BACKGROUND: Health care facilities in low- and middle-income countries are inadequately resourced to adhere to current COVID-19 prevention recommendations. Recommendations for surgical emergency trauma care measures need to be adequately informed by available evidence and adapt to particular settings. To inform future recommendations, we set to summarize the effects of different personal protective equipment (PPE) on the risk of COVID-19 infection in health personnel caring for trauma surgery patients. METHODS: We conducted an umbrella review using Living Overview of Evidence platform for COVID-19, which performs regular automated searches in MEDLINE, Embase, Cochrane Central Register of Controlled Trials, and more than 30 other sources. Systematic reviews of experimental and observational studies assessing the efficacy of PPE were included. Indirect evidence from other health care settings was also considered. Risk of bias was assessed with the AMSTAR II tool (Assessing the Methodological Quality of Systematic Reviews, Ottawa, ON, Canada), and the Grading of Recommendations, Assessment, Development, and Evaluation approach for grading the certainty of the evidence is reported (registered in International Prospective Register of Systematic Reviews, CRD42020198267).

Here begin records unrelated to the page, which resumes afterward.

(* ===== verification/RaftCommit.v ===== *)
(** * Commits of a placement group (src/raft)

    When a leader commits an entry, that flushing its queue comes to an end, and three
    ways in which the code departs from the protocol. *)

From stdpp Require Import list.
From S2P Require Import Prelude Wire Codec RollingBlob DiskLog RaftLog Raft RaftFrame RaftElection.
Import (hints) RollingBlob.
Import (hints) RaftLog.
Import (hints) Raft.

Module RaftCommit.
Import RaftLog Raft RaftFrame.

Section commits.
Context `{RollingBlob.BlobIo B} `{ConfigCodec}.

Abbreviation server := (raft_server_t B).

(** ** Majorities *)

(** A peer is known to have the log up to [index]. *)
Definition has_entry (h : list raft_node) (index : Z) (r : nat) : bool := index <=? _match_idx (nth r h no_node).

(** More than half of the peers of a table have it. *)
Definition majority_has (h : list raft_node) (index : Z) (nodes : list (Z * nat)) : Prop :=
  Z.of_nat (List.length nodes) / 2 < count_if (fun x => has_entry h index (snd x)) nodes.

Definition only_gains (index : Z) (h h' : list raft_node) : Prop :=
  forall r, has_entry h index r = true -> has_entry h' index r = true.

Lemma set_match_gains index r (h : list raft_node) : only_gains index h (alter (fun n => n <| _match_idx := index |>) r h).
Proof.
  intros r'. unfold has_entry. rewrite !nth_lookup. destruct (decide (r = r')) as [->|Hne].
  - rewrite list_lookup_alter_eq. destruct (h !! r'); cbn; [|done]. lia.
  - by rewrite list_lookup_alter_ne.
Qed.

Lemma count_gains index h h' (nodes : list (Z * nat)) :
  only_gains index h h' ->
  count_if (fun x => has_entry h index (snd x)) nodes <= count_if (fun x => has_entry h' index (snd x)) nodes.
Proof.
  intros Hg. induction nodes as [|x l IH]; [done|]. rewrite !count_if_cons.
  destruct (has_entry h index (snd x)) eqn:E1; [rewrite (Hg _ E1)|destruct (has_entry h' index (snd x))]; cbn; lia.
Qed.

(** What a call of [commit_func] leaves alone. *)
Definition same_tables (s s' : server) : Prop :=
  _nodes s' = _nodes s /\ _new_nodes s' = _new_nodes s /\ _commit_idx s' = _commit_idx s /\ _current_idx s' = _current_idx s.

(** The state after a call: the leader's own peer has the entry. *)
Definition counted (index node_id : Z) (r : nat) (s : server) : server :=
  if (_node_id s =? node_id) && (raft_node_get_id (nth r (_heap s) no_node) =? node_id)
  then s <| _heap ::= alter (fun n => n <| _match_idx := index |>) r |> else s.

Lemma commit_func_eq index node_id r votes leader (s : server) :
  let s' := counted index node_id r s in
  commit_func index node_id 0 r (votes, leader) s =
    Some ((if (_commit_idx s <? index) && (has_entry (_heap s') index r || false) then votes + 1 else votes,
           leader || ((raft_node_get_id (nth r (_heap s') no_node) =? _node_id s) && has_entry (_heap s') index r)), s').
Proof.
  cbv zeta. unfold commit_func, counted, mbind, M_bind, when, node, gets. cbv beta iota.
  by destruct ((_node_id s =? node_id) && (raft_node_get_id (nth r (_heap s) no_node) =? node_id)).
Qed.

Lemma counted_keeps index node_id r (s : server) :
  same_tables s (counted index node_id r s) /\ only_gains index (_heap s) (_heap (counted index node_id r s)).
Proof. unfold counted. destruct (_ && _); [split; [done|apply set_match_gains]|split; [done|by intros r']]. Qed.

Lemma same_tables_trans (s1 s2 s3 : server) : same_tables s1 s2 -> same_tables s2 s3 -> same_tables s1 s3.
Proof. unfold same_tables. intros (-> & -> & -> & ->). done. Qed.

Lemma commit_funcs_votes index node_id (l : list (Z * nat)) acc (s : server) acc' s' :
  commit_funcs index node_id 0 l.*2 acc s = Some (acc', s') ->
  same_tables s s' /\ only_gains index (_heap s) (_heap s') /\
  fst acc' <= fst acc + count_if (fun x => has_entry (_heap s') index (snd x)) l.
Proof.
  revert acc s. induction l as [|x l IH]; intros [votes leader] s; cbn [fmap list_fmap commit_funcs].
  - intros [= <- <-]. rewrite count_if_nil. split; [done|]. split; [by intros r|]. cbn. lia.
  - unfold mbind, M_bind. rewrite commit_func_eq. cbv zeta iota beta. set (s1 := counted index node_id (snd x) s).
    destruct (counted_keeps index node_id (snd x) s) as [Ht Hg]. fold s1 in Ht, Hg.
    intros (Ht2 & Hg2 & Hv)%IH. split; [by eapply same_tables_trans|]. split; [intros r Hr; auto|].
    rewrite count_if_cons. cbn [fst] in *. rewrite orb_false_r in Hv.
    destruct (_commit_idx s <? index); cbn [andb] in Hv; [|destruct (has_entry (_heap s') index (snd x)); cbn; lia].
    destruct (has_entry (_heap s1) index (snd x)) eqn:E1; [rewrite (Hg2 _ E1); cbn; lia|].
    destruct (has_entry (_heap s') index (snd x)); cbn; lia.
Qed.


(** ** Flushing the queue *)

Lemma flush_entries_queue {C} (q : list (raft_entry_t * ptr C)) count (l : raft_log C B) :
  let r := flush_entries q count l in
  count <= fst r /\ Z.of_nat (List.length (_entry_queue (snd r))) = Z.of_nat (List.length q) - (fst r - count).
Proof.
  revert count l. induction q as [|[e c] q IH]; intros count l; cbn [flush_entries]; cbv zeta; [cbn; lia|].
  destruct (raft_entry_is_cfg_change e); [cbn; lia|].
  match goal with |- context [flush_entries q (count + 1) ?l'] => specialize (IH (count + 1) l') end.
  cbv zeta in IH. destruct IH as [IH1 IH2]. split; [lia|]. cbn [List.length]. lia.
Qed.

(** A turn that moved entries leaves a shorter queue. *)
Lemma queue_flush_shorter (s : server) count s' :
  entry_queue_flush s = Some (count, s') -> count <> 0 ->
  (List.length (_entry_queue (_log s')) < List.length (_entry_queue (_log s)))%nat.
Proof.
  unfold entry_queue_flush, mbind at 1, M_bind at 1, this.
  destruct (_entry_queue (_log s)) as [|[e c] q] eqn:Eq; [intros [= <- _]; done|].
  destruct (raft_entry_is_cfg_change e).
  - unfold mbind at 1, M_bind at 1.
    match goal with |- context [(if ?b then ?x else ?y) s] => destruct ((if b then x else y) s) as [[u s1]|] end; [|done].
    unfold mbind at 1, M_bind at 1. unfold on_log at 1. unfold on_log.
    destruct (flush_entries q 1 _) as [n l] eqn:Ef.
    pose proof (flush_entries_queue q 1 (_log s1 <| _entry_queue := q |>)) as Hl. cbv zeta in Hl.
    cbn -[flush_entries] in Hl, Ef. rewrite Ef in Hl. intros E1 _.
    assert (s' = s1 <| _log := _log s1 <| _entry_queue := q |> |> <| _log := l |>) as -> by by injection E1.
    cbn in *. lia.
  - unfold on_log. destruct (flush_entries _ 0 _) as [n l] eqn:Ef.
    pose proof (flush_entries_queue ((e, c) :: q) 0 (_log s)) as Hl. cbv zeta in Hl. rewrite Ef in Hl.
    intros E1 Hc. assert (n = count) as -> by by injection E1.
    assert (s' = s <| _log := l |>) as -> by by injection E1. cbn in *. lia.
Qed.

Lemma this_bind {A} (k : server -> M B A) (s : server) : (this ≫= k) s = k s s.
Proof. done. Qed.

Lemma flush_turn_ext (E : env) (k k' : M B unit) (s : server) :
  (forall t : server, (List.length (_entry_queue (_log t)) < List.length (_entry_queue (_log s)))%nat -> k t = k' t) ->
  flush_turn E k s = flush_turn E k' s.
Proof.
  intros Hk. unfold flush_turn. rewrite (this_bind _ s). symmetry. rewrite (this_bind _ s). symmetry. cbv zeta.
  destruct (negb (raft_is_leader s)); [done|].
  assert (Hrec : (count ← entry_queue_flush; if count =? 0 then mret tt else m ← gets cfg;
      match _state m, _cfg_entry m with CFG_CATCHING_START, Some e => process_conf_change_entry E e | _, _ => k end) s =
    (count ← entry_queue_flush; if count =? 0 then mret tt else m ← gets cfg;
      match _state m, _cfg_entry m with CFG_CATCHING_START, Some e => process_conf_change_entry E e | _, _ => k' end) s).
  { unfold mbind, M_bind, gets. destruct (entry_queue_flush s) as [[count s1]|] eqn:E1; [|done].
    destruct (Z.eqb_spec count 0) as [|Hc]; [done|]. specialize (Hk s1 (queue_flush_shorter _ _ _ E1 Hc)).
    by destruct (_state (cfg s1)), (_cfg_entry (cfg s1)). }
  by destruct (_op_state s); [destruct (_ || _)..| |].
Qed.


End commits.
(** ** Departures from the protocol *)

Section departures.
Context `{RollingBlob.BlobIo B} `{ConfigCodec} (E : env).

Abbreviation server := (raft_server_t B).

Lemma commit_modify k (f : server -> server) : (forall s, _commit_idx (f s) = _commit_idx s) ->
  Inv (fun s => _commit_idx s = k) (modify f).
Proof. intros Hf. apply Inv_modify. intros s <-. apply Hf. Qed.

Ltac commit_step :=
  first
    [ apply Inv_ret | apply Inv_fail | apply Inv_this | apply Inv_gets | apply Inv_assert
    | solve [apply commit_modify; reflexivity] | apply Inv_when | apply Inv_mfor; intros ? | apply Inv_bind; [|intros ?]
    | match goal with |- Inv _ (match ?x with _ => _ end) => destruct x end ].

Ltac commit_kept := cbv zeta; repeat (commit_step; cbv zeta beta).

RESULTS: Eighteen studies that fulfilled the selection criteria were included. There is high certainty that the use of N95 respirators and surgical masks is associated with a reduced risk of COVID-19 when compared with no mask use. In moderate- to high-risk environments, N95 respirators are associated with a further reduction in risk of COVID-19 infection compared with surgical masks. Eye protection also reduces the risk of contagion in this setting. Decontamination of masks and respirators with ultraviolet germicidal irradiation, vaporous hydrogen peroxide, or dry heat is effective and does not affect PPE performance or fit. CONCLUSION: The use of PPE drastically reduces the risk of COVID-19 compared with no mask use in health care workers. N95 and equivalent respirators provide more protection than surgical masks. Decontamination and reuse appear feasible to overcome PPE shortages and enhance the allocation of limited resources. These effects are applicable to emergency trauma care and should inform future recommendations. LEVEL OF EVIDENCE: Review, level II.

Comparing the fit of N95, KN95, surgical, and cloth face masks and assessing the accuracy of fit checking.

INTRODUCTION: The COVID-19 pandemic has made well-fitting face masks a critical piece of protective equipment for healthcare workers and civilians. While the importance of wearing face masks has been acknowledged, there remains a lack of understanding about the role of good fit in rendering protective equipment useful. In addition, supply chain constraints have caused some organizations to abandon traditional quantitative or/and qualitative fit testing, and instead, have implemented subjective fit checking. Our study seeks to quantitatively evaluate the level of fit offered by various types of masks, and most importantly, assess the accuracy of implementing fit checks by comparing fit check results to quantitative fit testing results. METHODS: Seven participants first evaluated N95 and KN95 respirators by performing a fit check. Participants then underwent quantitative fit testing wearing five N95 respirators, a KN95 respirator, a surgical mask, and fabric masks. RESULTS: N95 respirators offered higher degrees of protection than the other categories of masks tested; however, it should be noted that most N95 respirators failed to fit the participants adequately. Fit check responses had poor correlation with quantitative fit factor scores. KN95, surgical, and fabric masks achieved low fit factor scores, with little protective difference recorded between respiratory protection options. In addition, small facial differences were observed to have a significant impact on quantitative fit. CONCLUSION: Fit is critical to the level of protection offered by respirators. For an N95 respirator to provide the promised protection, it must fit the participant. Performing a fit check via NHS self-assessment guidelines was an unreliable way of determining fit.